Thanks as always to Dr. Mike Silverman, Chair of the Department of Emergency Medicine at the Virginia Hospital Center in Arlington, for these superb updates!
Although it was a short week for most, I worked last weekend, so I’ve had a long week. ER volumes are very high throughout the area (actually nationally). While some of it is COVID related, most of it is not. Volumes declined to about 50-60% of normal early in COVID. Volumes didn’t recover until late 2021 and then dropped again early this year. However, since late April, every ER director I speak with is experiencing patient volumes much higher than pre-COVID.
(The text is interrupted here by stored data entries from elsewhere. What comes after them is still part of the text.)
(** Reading the table built by [build_matrix]. *)
Lemma build_matrix_at (rates hwl : list Z) (u : nat) (chan : Z) :
  0 <= chan <= 8 ->
  nth (Z.to_nat chan) (nth u (build_matrix rates hwl) []) 0
  = if (u <? length rates)%nat && (1 <=? chan)
    then matrix_entry (nth u rates 0) hwl chan
    else 0.
Proof.
  intros Hc. unfold build_matrix.
  destruct (Nat.ltb_spec u (length rates)) as [Hu | Hu].
  - set (f := fun rate_in_hw : Z => _ :: _).
    rewrite (nth_indep (map f rates) [] (f 0))
      by (rewrite length_map; exact Hu).
    rewrite map_nth. unfold f.
    assert (H : chan = 0 \/ 1 <= chan <= 8) by lia.
    destruct H as [-> | H]; [reflexivity |].
    each_channel H; reflexivity.
  - set (f := fun rate_in_hw : Z => _ :: _).
    rewrite (nth_overflow (map f rates) [])
      by (rewrite length_map; exact Hu).
    cbn [andb]. destruct (Z.to_nat chan); reflexivity.
Qed.

Lemma build_matrix_nonzero (rates hwl : list Z) (u : nat) (chan : Z) :
  0 <= chan <= 8 ->
  nth (Z.to_nat chan) (nth u (build_matrix rates hwl) []) 0 <> 0 ->
  1 <= chan
  /\ nth u rates 0 <> 0
  /\ 1 <= nth (Z.to_nat chan) (nth u (build_matrix rates hwl) []) 0 <= 8
  /\ nth (Z.to_nat
            (nth (Z.to_nat chan) (nth u (build_matrix rates hwl) []) 0))
       hwl 0 <> 0
  /\ (nth (Z.to_nat chan) hwl 0 <> 0
      -> nth (Z.to_nat chan) (nth u (build_matrix rates hwl) []) 0 = chan).
Proof.
  intros Hc. rewrite build_matrix_at by exact Hc.
  destruct (Nat.ltb_spec u (length rates)) as [Hu | Hu]; cbn [andb];
    [| intros H; exfalso; apply H; reflexivity].
  destruct (Z.leb_spec 1 chan) as [H1 | H1];
    [| intros H; exfalso; apply H; reflexivity].
  intros Hne.
  destruct (matrix_entry_playable (nth u rates 0) hwl chan
              ltac:(lia) Hne) as (Ha & Hb & Hd & He).
  auto.
Qed.

(** X21. Every non-zero entry of the channel table [AudioInit] builds
    stands for a supported rate and is a channel count, from 1 to 8,
    that the hardware plays; an input count the hardware plays itself
    is mapped to itself; column 0 and rows of unsupported rates hold
    only zeros. *)
Theorem build_matrix_playable (rates hwl : list Z) (u : nat) (chan : Z) :
  let e := nth (Z.to_nat chan) (nth u (build_matrix rates hwl) []) 0 in
  0 <= chan <= 8 ->
  e <> 0 ->
  1 <= chan
  /\ nth u rates 0 <> 0
  /\ 1 <= e <= 8
  /\ nth (Z.to_nat e) hwl 0 <> 0
  /\ (nth (Z.to_nat chan) hwl 0 <> 0 -> e = chan).
Proof.
  intros e Hc Hne. subst e. apply build_matrix_nonzero; assumption.
Qed.

Lemma build_matrix_playable_witness :
  1 <= 7
  /\ nth 1 [0; 4] 0 <> 0
  /\ 1 <= nth (Z.to_nat 7)
            (nth 1 (build_matrix [0; 4] [0; 0; 2; 0; 0; 0; 6; 0; 0]) []) 0
       <= 8
  /\ nth (Z.to_nat
            (nth (Z.to_nat 7)
               (nth 1 (build_matrix [0; 4] [0; 0; 2; 0; 0; 0; 6; 0; 0]) [])
               0))
       [0; 0; 2; 0; 0; 0; 6; 0; 0] 0 <> 0
  /\ (nth (Z.to_nat 7) [0; 0; 2; 0; 0; 0; 6; 0; 0] 0 <> 0
      -> nth (Z.to_nat 7)
           (nth 1 (build_matrix [0; 4] [0; 0; 2; 0; 0; 0; 6; 0; 0]) []) 0
         = 7).
Proof.
  apply (build_matrix_playable [0; 4] [0; 0; 2; 0; 0; 0; 6; 0; 0] 1 7).
  - lia.
  - vm_compute. discriminate.
Defined.

(** X22. On hardware that plays stereo and nothing with more channels,
    every input channel count from 1 to 8 gets an entry at a supported
    rate, 1 for mono input the hardware plays and 2 otherwise, and the
    remixer has a real conversion for it: a copy, the mono to stereo
    doubling or the downmix, never the silence of its default case. *)
Theorem stereo_hardware_plays_all_counts (rate_in_hw : Z) (hwl : list Z)
    (chan : Z) (in_ out : samples) (frames : Z) :
  let e := matrix_entry rate_in_hw hwl chan in
  rate_in_hw <> 0 ->
  nth 2 hwl 0 <> 0 ->
  (forall c, 3 <= c <= 8 -> nth (Z.to_nat c) hwl 0 = 0) ->
  1 <= chan <= 8 ->
  e = (if (chan =? 1) && truthy (nth 1 hwl 0) then 1 else 2)
  /\ Remix.AudioResample in_ chan frames out e
     = if chan =? e
       then Some (memcpy16 out in_ (frames * chan * Remix.AudioBytesProSample))
       else if chan =? 1 then Some (Remix.AudioMono2Stereo in_ frames out)
            else Remix.AudioSurround2Stereo in_ chan frames out.
Proof.
  intros e Hr H2 Hno Hc. subst e. rewrite matrix_entry_unfold.
  assert (Tr : truthy rate_in_hw = true).
  { unfold truthy. destruct (Z.eqb_spec rate_in_hw 0);
      [contradiction | reflexivity]. }
  assert (T2 : truthy (nth 2 hwl 0) = true).
  { unfold truthy. destruct (Z.eqb_spec (nth 2 hwl 0) 0);
      [contradiction | reflexivity]. }
  assert (T3 : forall c, 3 <= c <= 8 ->
                 truthy (nth (Z.to_nat c) hwl 0) = false).
  { intros c Hc3. rewrite (Hno c Hc3). reflexivity. }
  pose proof (T3 3 ltac:(lia)) as H3. pose proof (T3 4 ltac:(lia)) as H4.
  pose proof (T3 5 ltac:(lia)) as H5. pose proof (T3 6 ltac:(lia)) as H6.
  pose proof (T3 7 ltac:(lia)) as H7. pose proof (T3 8 ltac:(lia)) as H8.
  change (Z.to_nat 3) with 3%nat in H3. change (Z.to_nat 4) with 4%nat in H4.
  change (Z.to_nat 5) with 5%nat in H5. change (Z.to_nat 6) with 6%nat in H6.
  change (Z.to_nat 7) with 7%nat in H7. change (Z.to_nat 8) with 8%nat in H8.
  rewrite Tr. cbn [negb].
  each_channel Hc;
    unfold matrix_switch, matrix_case2, matrix_case4, matrix_case5,
      matrix_case6, matrix_case7, matrix_case8;
    repeat match goal with
           | |- context [Z.to_nat (Zpos ?p)] =>
               let n := eval vm_compute in (Z.to_nat (Zpos p)) in
               change (Z.to_nat (Zpos p)) with n
           end;
    rewrite ?T2, ?H3, ?H4, ?H5, ?H6, ?H7, ?H8;
    cbn [Z.eqb Pos.eqb orb andb];
    rewrite ?T2, ?H3, ?H4, ?H5, ?H6, ?H7, ?H8;
    try (destruct (truthy (nth 1 hwl 0)));
    split; reflexivity.
Qed.

Lemma stereo_hardware_plays_all_counts_witness :
  matrix_entry 4 [0; 0; 2; 0; 0; 0; 0; 0; 0] 6 = 2
  /\ Remix.AudioResample [1; 2; 3; 4; 5; 6] 6 1 [0; 0]
       (matrix_entry 4 [0; 0; 2; 0; 0; 0; 0; 0; 0] 6)
     = Remix.AudioSurround2Stereo [1; 2; 3; 4; 5; 6] 6 1 [0; 0].
Proof.
  apply (stereo_hardware_plays_all_counts 4 [0; 0; 2; 0; 0; 0; 0; 0; 0] 6
           [1; 2; 3; 4; 5; 6] [0; 0] 1).
  - discriminate.
  - discriminate.
  - intros c Hc.
    assert (H : c = 3 \/ c = 4 \/ c = 5 \/ c = 6 \/ c = 7 \/ c = 8) by lia.
    destruct H as [-> | [-> | [-> | [-> | [-> | ->]]]]]; reflexivity.
  - lia.
Defined.

(** X23. Stereo, three- or four-channel input on hardware that does not
    play that count but plays a larger one is mapped by the table to
    the larger count, for which the remixer has no conversion: every
    byte queued for the hardware is zero. *)
Theorem more_hardware_channels_is_silence (rate_in_hw : Z) (hwl : list Z)
    (chan c : Z) (in_ out : samples) (frames b : Z) :
  let e := matrix_entry rate_in_hw hwl chan in
  rate_in_hw <> 0 ->
  2 <= chan <= 4 ->
  nth (Z.to_nat chan) hwl 0 = 0 ->
  4 <= c <= 8 -> chan < c -> nth (Z.to_nat c) hwl 0 <> 0 ->
  0 <= b < frames * e * 2 ->
  chan < e <= c
  /\ nth (Z.to_nat e) hwl 0 <> 0
  /\ exists out',
       Remix.AudioResample in_ chan frames out e = Some out'
       /\ byte_at out' b = 0.
Proof.
  intros e Hr Hc Hown Hc4 Hlt Hhw. subst e. rewrite matrix_entry_unfold.
  assert (Tr : truthy rate_in_hw = true).
  { unfold truthy. destruct (Z.eqb_spec rate_in_hw 0);
      [contradiction | reflexivity]. }
  assert (To : truthy (nth (Z.to_nat chan) hwl 0) = false).
  { rewrite Hown. reflexivity. }
  rewrite Tr, To. cbn [negb].
  set (hw := fun c0 : Z => nth (Z.to_nat c0) hwl 0).
  assert (Hsw : chan < matrix_switch hw chan <= c
                /\ hw (matrix_switch hw chan) <> 0).
  { assert (Tc : truthy (hw c) = true).
    { unfold truthy, hw. destruct (Z.eqb_spec (nth (Z.to_nat c) hwl 0) 0);
        [contradiction | reflexivity]. }
    assert (Hcc : c = 4 \/ c = 5 \/ c = 6 \/ c = 7 \/ c = 8) by lia.
    assert (Hch : chan = 2 \/ chan = 3 \/ chan = 4) by lia.
    destruct Hch as [-> | [-> | ->]];
      destruct Hcc as [-> | [-> | [-> | [-> | ->]]]]; try lia;
      unfold matrix_switch, matrix_case2, matrix_case4, matrix_case5,
        matrix_case6, matrix_case7, matrix_case8;
      cbn [Z.eqb Pos.eqb orb];
      split_truthy; try discriminate;
      (split; [lia | apply truthy_true; assumption]). }
  destruct Hsw as [Hrange Hplay].
  set (e := matrix_switch hw chan) in *.
  intros Hb. split; [exact Hrange |]. split; [exact Hplay |].
  unfold Remix.AudioResample. cbv zeta.
  repeat match goal with
         | |- context [?x =? ?y] =>
             destruct (Z.eqb_spec x y); [exfalso; lia |]
         end.
  cbn [orb]. eexists. split; [reflexivity |].
  apply memset0_byte. unfold Remix.AudioBytesProSample. exact Hb.
Qed.

Lemma more_hardware_channels_is_silence_witness :
  2 < matrix_entry 4 [0; 0; 0; 0; 0; 0; 6; 0; 0] 2 <= 6
  /\ nth (Z.to_nat (matrix_entry 4 [0; 0; 0; 0; 0; 0; 6; 0; 0] 2))
       [0; 0; 0; 0; 0; 0; 6; 0; 0] 0 <> 0
  /\ exists out',
       Remix.AudioResample [100; 200] 2 1 (replicate 6 7)
         (matrix_entry 4 [0; 0; 0; 0; 0; 0; 6; 0; 0] 2) = Some out'
       /\ byte_at out' 11 = 0.
Proof.
  apply (more_hardware_channels_is_silence 4 [0; 0; 0; 0; 0; 0; 6; 0; 0]
           2 6 [100; 200] (replicate 6 7) 1 11).
  - discriminate.
  - lia.
  - reflexivity.
  - lia.
  - lia.
  - discriminate.
  - vm_compute. split; [discriminate | reflexivity].
Defined.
ER demand is not like demand for a new iPhone. Generally speaking, people don’t like coming to the ER. Ambulance and ER utilization can be derived by population size so when we see national shifts in ER volume, we have to look at other drivers besides increases in the population (which didn’t happen overnight). During last winter’s Omicron surge, the volume was clearly driven by COVID. But that really isn’t the primary driver right now. Nationally, we’re facing challenges with workforce issues (particularly with nursing but also with physicians) and space. ER’s can’t readily expand and hospitals are full, resulting in admitted patients having prolonged waits in the ER.
Interestingly enough, in a 2017 study through the University of Maryland, it was estimated that emergency departments provided approximately 47% of all medical care delivered in the US. Over a 14 year period (that ended in 2010), there were 3.5 billion healthcare contacts made in the ER, outpatient facilities, and hospitals. Inpatient care accounted for 15% of the encounters, outpatient visits were 38%, and the rest were in the ER. While these numbers could be a touch different now, I bet they haven’t changed that much.
Our COVID numbers increased compared to last week, though were still lower than what we were seeing for most of July and August. Our percent positive rate of 11.7% is lower than our 6 week average of 12.2%. The number of patients hospitalized with COVID is a few more than last Friday, but in the general ballpark.
I saw an interesting tweet comparing COVID to chickenpox that said if chicken pox were a new viral disease, we wouldn’t know about shingles for another 20 years. Although we have some knowledge of the potential impact of long-COVID, we really don’t know what the impact will be in 10-20 years. Scientists are now beginning to collect data and study any potential links between long-COVID and depression with or without suicidal thoughts. Psychiatrists believe that long-COVID is associated with depression and suicidal thoughts, but they don’t have the epidemiological data to prove it. They also want to better understand if depression is caused by an inability to function at previous levels or if COVID changes the brain’s wiring. In data analysis comparing 1.3 million adults with COVID to 19,000 with long-COVID, “patients with long COVID were nearly twice as likely to receive a first-time antidepressant prescription within 90 days of their initial COVID diagnosis compared with people diagnosed with COVID alone.” We have a lot to learn about long-COVID on mental health, as well as other body systems.
The new booster is out though I think availability is tight. I haven’t gotten mine yet but will schedule an appointment soon. While lots of hospitalized patients have been vaccinated, vaccination and boosters make a difference. Published in JAMA Internal Medicine, researchers looked at 200,000 hospitalizations from January 2021 to April 2022. Although hospitalizations were always more likely in the unvaccinated group, looking specifically at the “January to April Omicron wave, hospitalization rates were 10.5 times higher in those who were unvaccinated and 2.5 times higher in those who were fully vaccinated but had not received a booster.”
Coronavirus is not done with us yet.
Science matters. Get vaccinated (or your booster). Keep a mask handy.